A também realizadora francesa define Cristina Reis como “mulher corsário, capitão duma nave em estado de navegar”. E lembra o momento em que a viu pela primeira vez, em Lisboa, em “1983 ou 1984”, no Teatro da Cornucópia, quando a artista estava “de joelhos no palco” a “pintar um céu gigantesco”.

“Cristina é uma artista para quem a ideia de coisa acabada (o trabalho no teatro) tem de se combinar forçosamente, inevitavelmente, com um princípio de inacabado (a obra secreta e pessoal)”, conclui a encenadora francesa que pôs em cena peças com cenários e figurinos da criadora portuguesa.

Cartazes e figurinos da peça “Ah Kiu”, de Bernard Chartreux e Jean Jourdheuil, fotografias de cena de “Casimiro e Carolina”, de Odon Von Horváth, de 1976 e 1977, respetivamente, estudos para cenário da peça “Woyzeck” (1978), de Georg Büchner, a maquete para o cenário de “A vida é sonho” (2003), de Caldéron de la Barca, contam-se igualmente entre as imagens do livro.

Além das 127 páginas compostas sobretudo por objetos gráficos, o livro “Cristina Reis” contém ainda um desdobrável em quatro partes, sobre a capa, com 84 cartazes da artista para outras tantas peças.

Surgem como “uma espécie de selos em tamanho muito reduzido”, disse à Lusa a cenógrafa e figurista, que em 2019 esteve entre os protagonistas da Quadrienal de Praga, onde expôs “The English Cat”, cenografia que criara em 2000 para a ópera de Hans Werner Henze, coproduzida pelo Teatro Nacional São Carlos, em Lisboa, o Rivoli, no Porto e o Teatro da Cornucópia.

“No fundo, com mais ou menos momentos solitários, que toda a gente que faz coisas destas e de outras sabe que tem nos percursos naturais do fazer e da vida, nada disto ali estaria se não através da maravilhosa companhia, com altos e baixos, obviamente”, confessou Cristina Reis à Lusa, numa referência à Cornucópia.

Um livro “não se faz sozinho”, por isso Cristina Reis também se afirma grata e diz ser “importante lembrar” que ele existe, “está ali, porque houve outras pessoas” envolvidas na edição.

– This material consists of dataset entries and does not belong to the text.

(* ===== verification/_CoqProject ===== *)
-Q . S2P
Prelude.v
RecordUpdate.v
Prog.v
Channel.v
BTreeMap.v
RustStr.v
ExchangeTypes.v
Demo.v
Book.v
BookMatch.v
BookInv.v
BookProps.v
BookOps.v
BookTheorems.v
MoveType.v
Crates.v
Signing.v
F64.v
Router.v
RouterTheorems.v
Ladders.v
Repo.v
RepoProps.v
RepoTheorems.v
Intake.v
Db.v
IntakeTheorems.v
Settlement.v
Asset.v
BucketSpec.v
BucketSpecTheorems.v
Discovery.v
Json.v
Events.v
Wire.v
Sync.v
State.v
Service.v
Handlers.v
ServiceInv.v
ServiceTasks.v
ServiceBoot.v
ServiceDemo.v
SyncTheorems.v
ServiceTheorems.v
ServiceFindings.v
Quote.v
Quoting.v
QuotingService.v
QuotingProps.v
QuotingTheorems.v
SuiTx.v
HedgePolicy.v
BluefinPolicy.v
BluefinProxy.v
HedgeService.v
HedgeTheorems.v
HedgeSafety.v
GasTemplate.v
GasStation.v
GasTheorems.v
CctpRelay.v
CctpTheorems.v
Keeper.v
KeeperTheorems.v
IndexerEvents.v
IndexerStore.v
IndexerRows.v
IndexerApply.v
IndexerStage.v
IndexerRepo.v
IndexerTypes.v
IndexerWorker.v
IndexerTable.v
IndexerWf.v
IndexerSync.v
IndexerPersist.v
IndexerHistory.v
IndexerDemo.v
IndexerTheorems.v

Uma obra ainda por cima lançada na Biblioteca da Imprensa Nacional, na rua da Escola da Politécnica, em Lisboa, na vizinhança do Teatro do Bairro Alto, a que a Cornucópia deu vida durante quase 44 anos, num bairro onde a artista “sempre viveu, na casa que era dos pais”, e que “fazia parte do seu percurso diário”, concluiu.